There are useful maps at the beginning of the book (though one showing the 'Thin Red Line' and the Heavy Brigade's repulsing of the Russians, prior to the Light Brigade's famous charge, would have been useful); and Brighton includes a list of those who rode in the Charge.

A great read and history 'brought to life' by those who created it.



Rating: 5 stars
Summary: You are there
Review: Terry Brighton's writing of the actual minute by minute unfolding of the charge was so well written I felt I was in the middle of it. Utterly captivating.
As for the rest of the book, he does an excellent job looking at the causes of the Crimean War, and delves into things I would never have thought about; transporting all the horses by ships for one thing.
Two chapters that could have been left out were about who blew the bulge for the charge and about Florence Nightingale's involvement after the charge. Both interesting, but they seemed to be vestigial.
I am not a big fan of military history, but this was an engrossing book.


Rating: 5 stars
Summary: Military history at its best
Review: This is a terrific book. It by the far the most readable and enlightening yet on a battle that rates among the most fascinating to anyone drawn to military history.

Rating: 5 stars
Summary: Well, a very good book, no more no less...
Review: You will apreciate the more this book if is the first one you'll read about the "Charge of The Light Brigade"...
BUT, (yeah a BIG BUT...)
1) If you have already read about it... then nothing knew happens to be presented a part from the very good maps at the beginning and the full roster of the participants... REASON ENOUGH FOR ME! (but I am a collectionist about that war so I supose that opinion does not count a lot...)
2) You must know only 670 (aprox) horsemen charged (and that's the strenght of a Regiment!, there were detachments of five... but it was a very small "brigade" even for ACW standards...
3) The press publicized a lot the military action... (after all that was the british empire at his height of power...) but CUSTER did more charges of cavalry in the ACW with more horsemen behind him that Lord Cardigan ever did (he did only one...), and yes they charged guns too!
4) If you do not know what "jingoism" is you are for two or three full spoons of it...
5) The book is allright and very well written but is interesting to compare with "The Charge" by Mark Adkin... I am not saying who is right in the apreciations of responsability of the loss of the LB (who cares after all... this year is the 150th anniversary...) and the arguments will go on and on...
NOLAN (useful scapegoat because he died)
LUCAN (probably a bad manager of the Cavalry but no fool...)
CARDIGAN (an ass but for once he only carried the orders...)
RAGLAN (a fatherly figure and a gentlemen...protected by all afterwards... in the cover-up).
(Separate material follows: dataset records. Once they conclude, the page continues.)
Lemma reg_method_run p tbl ms (h : Host) s :
  svcs h !! p = Some s → table_ok s → is_Some (intf s) → meth s = None → inner_cnt s + zlen tbl < 512 →
  Forall2 (method_at (strs h)) tbl ms → Forall (λ x, fst x ≠ []) ms →
  ∃ h' s', svchost_reg_method p tbl (zlen tbl) h = Ok (zlen tbl, h') ∧ svcs h' !! p = Some s' ∧ frame s s' ∧ strs h' = strs h ∧
    meth s' = Some tbl ∧ meth_cnt s' = zlen tbl ∧ event s' = event s ∧ inner_cnt s' = inner_cnt s + zlen tbl.
Proof.
  intros Hs Ht Hi Hm Hb Hms Hne. pose proof (count_pos s Ht) as Hpos. pose proof (to_len _ Ht) as Hlen.
  assert (Hreg : ∃ h1, svchost_reg_method p tbl (zlen tbl) h = Ok (zlen tbl, h1) ∧ strs h1 = strs h ∧
    ∃ l', svcs h1 !! p = Some (with_meth (zlen tbl) tbl s l' (inner_cnt s + zlen tbl))).
  { unfold svchost_reg_method. step_by (fetch_Ok _ _ _ Hs). rewrite Hm, (no_methods s Ht Hm), fits_s32 by lia.
    change (bool_decide (is_Some None) || (0 <? 0)) with false. cbv iota. rewrite Nat2Z.id.
    destruct (meth_loop_run p (strs h) tbl ms Hms (inner_cnt s) s h) as (h1 & Hr & Es); [done|done|done|lia|lia|]. step_by Hr.
    replace (inner_cnt s + zlen tbl - inner_cnt s) with (zlen tbl) by lia. rewrite Z.eqb_refl. cbn [negb].
    apply meth_loop_spec in Hr. destruct (Hr s Hs) as (l' & Hrun & _).
    rewrite (M_bind_Ok _ _ _ _ _ (put_Ok _ _ _ _ (reg_run_lookup _ _ _ _ _ _ _ Hrun))). eexists. split; [done|]. split; [done|].
    exists l'. apply lookup_insert_eq. }
  destruct Hreg as (h1 & Hr & Es & l' & Hs'). exists h1, (with_meth (zlen tbl) tbl s l' (inner_cnt s + zlen tbl)).
  split; [done|]. split; [done|]. split; [|done].
  assert (Hh : handed h p) by (intros s0 Hs0; by simplify_eq). pose proof (reg_method_framed _ _ _ _ _ _ Hh Hr) as Hf.
  destruct (framed_lookup _ _ _ _ Hf Hs) as (s'' & Hs'' & Hfr). by simplify_eq.
Qed.

Lemma reg_event_run p tbl es (h : Host) s : (∀ pat w, fst (ubus_register_event_handler p pat w) = 0) →
  svcs h !! p = Some s → env s = true → table_ok s → is_Some (intf s) → event s = None → inner_cnt s + zlen tbl < 512 →
  Forall2 (event_at (strs h)) tbl es → Forall2 starred tbl es → Forall (λ x, fst x ≠ []) es → NoDup (mems tbl) →
  ∃ h' s', svchost_reg_event p tbl (zlen tbl) h = Ok (zlen tbl, h') ∧ svcs h' !! p = Some s' ∧
    event s' = Some tbl ∧ evt_cnt s' = zlen tbl ∧ meth s' = meth s ∧ meth_cnt s' = meth_cnt s ∧
    Forall2 (λ t x, event_at (strs h') t (unstar (fst x), snd x)) tbl es ∧
    ∀ c, (∀ a, c = Mem a → a ∉ mems tbl) → str_at (strs h') c = str_at (strs h) c.
Proof.
  intros Hbus Hs He Ht Hi Hm Hb Hev Hst Hne Hnd. pose proof (count_pos s Ht) as Hpos. pose proof (to_len _ Ht) as Hlen.
  unfold svchost_reg_event. step_by (fetch_Ok _ _ _ Hs). rewrite Hm, (no_events s Ht Hm), fits_s32 by lia.
  change (bool_decide (is_Some None) || (0 <? 0)) with false. cbv iota. rewrite Nat2Z.id.
  destruct (event_loop_run p tbl es Hbus (inner_cnt s) s h) as (h1 & Hr & Hfin & Hk); [done|done|done|done|done|done|lia|lia|].
  step_by Hr. replace (inner_cnt s + zlen tbl - inner_cnt s) with (zlen tbl) by lia. rewrite Z.eqb_refl. cbn [negb].
  apply event_loop_spec in Hr. destruct (Hr s Hs) as (l' & Hrun & _).
  rewrite (M_bind_Ok _ _ _ _ _ (put_Ok _ _ _ _ (reg_run_lookup _ _ _ _ _ _ _ Hrun))). eexists _, _. split; [done|].
  split; [apply lookup_insert_eq|]. done.
Qed.

(** C19: A registered service that has given the host a table of methods and
    a table of events gets each message at the function [target] says: the
    first method of that name; else the first event whose name equals the
    message's, or whose name was only a star; else the sender is told that
    there is no such method. So a star matches every name on its own, but
    at the end of a longer name it is taken off and the rest has to match
    exactly. *)
Theorem dispatch_after_registration p mt et ms es (h : Host) s
  (Hbus : ∀ pat w, fst (ubus_register_event_handler p pat w) = 0)
  (Hs : svcs h !! p = Some s) (Hreg : registered s) (Hfresh : meth s = None ∧ event s = None)
  (Hb : zlen mt + zlen et < 508)
  (Hms : Forall2 (method_at (strs h)) mt ms) (Hes : Forall2 (event_at (strs h)) et es) (Hst : Forall2 starred et es)
  (Hne : Forall (λ x, fst x ≠ []) (ms ++ es)) (Hnd : NoDup (mems et))
  (Hsep : ∀ t a, t ∈ mt → meth_name t = Some (Mem a) → a ∉ mems et) :
  ∃ h1 h2, svchost_reg_method p mt (zlen mt) h = Ok (zlen mt, h1) ∧ svchost_reg_event p et (zlen et) h1 = Ok (zlen et, h2) ∧
    ∀ m msg, svchost_meth_handle_hook p m msg h2 =
      match target ms es m with Some f => call_meth f p m msg h2 | None => Ok (UBUS_STATUS_METHOD_NOT_FOUND, h2) end.
Proof.
  destruct Hreg as (He & Ht & _ & i & Hi & _). destruct Hfresh as [Hm Hev]. apply Forall_app in Hne as [Hne1 Hne2].
  assert (Hcnt : inner_cnt s = 4) by (rewrite (to_count _ Ht), (no_methods s Ht Hm), (no_events s Ht Hev); done).
  destruct (reg_method_run p mt ms h s) as (h1 & s1 & Hr1 & Hs1 & Hf1 & Es1 & M1 & M2 & M3 & M4);
    [done|done|by rewrite Hi|done|lia|done|done|].
  destruct (reg_event_run p et es h1 s1) as (h2 & s2 & Hr2 & Hs2 & N1 & N2 & N3 & N4 & Hfin & Hk);
    [done|done|by rewrite (fr_env _ _ Hf1)|by apply Hf1|by rewrite (fr_intf _ _ Hf1), Hi|congruence|lia|by rewrite Es1|done|done|done|].
  exists h1, h2. split; [done|]. split; [done|]. intros m msg. unfold svchost_meth_handle_hook, target. step_by (fetch_Ok _ _ _ Hs2).
  rewrite N1, N2, N3, N4, M1, M2, !Nat2Z.id. cbn [table from_option].
  assert (Hms2 : Forall2 (method_at (strs h2)) mt ms).
  { clear - Hms Hsep Hk Es1. induction Hms as [|t x mt ms (c & Hc & Hx & Hf) _ IH]; [constructor|]. constructor.
    - exists c. split; [done|]. rewrite Hk, Es1; [done|]. intros a ->. apply (Hsep t); [by left|done].
    - apply IH. intros t' a Ht'. apply Hsep. by right. }
  step_by (find_method_run m h2 mt ms Hms2). destruct (method_for ms m) as [f|]; [done|].
  step_by (find_event_run m h2 et es Hfin). by destruct (event_for es m).
Qed.
End dispatch.

(** ** A service of the demo host *)

Definition demo_second : host_service := default (fresh "" None None) (svcs demo_started !! 2%nat).
Definition demo_methods : list host_service_method :=
  [{| meth_name := Some (Lit (cs "boot")); method := Some 7%nat |}; {| meth_name := Some (Lit (cs "wan")); method := Some 8%nat |}].
Definition demo_events : list host_service_event :=
  [{| event_name := Some (Lit (cs "cfg.internal")); event_fn := Some 9%nat |}; {| event_name := Some (Mem 5%nat); event_fn := Some 10%nat |}].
It's up to you to think about it... (I personally think too many mistakes in the same day...and a collective responsability by all commanders involved... including AIREY... and perhaps also NOLAN...)

A GOOD MILITARY WORK. (Very difficult to judge out of context of the military tradition of middle XIXth century...), a pity the charge of the French Chasseurs d'Afrique who silenced the guns on the left ridge is not given more coverage... (but French& Sardinian do not appear in british accounts of the war... mere allies...see Waterloo for that matter... anyone who reads a british account will think they won the battle themselves alone... (to be fair some works acknowledge the dutch&belgian, the hanoverian, the KGL, the Nassauers, and of course THE PRUSSIANS!... but that is another history...

TO BE ENJOYED BY MILITARY OR HISTORY FANS.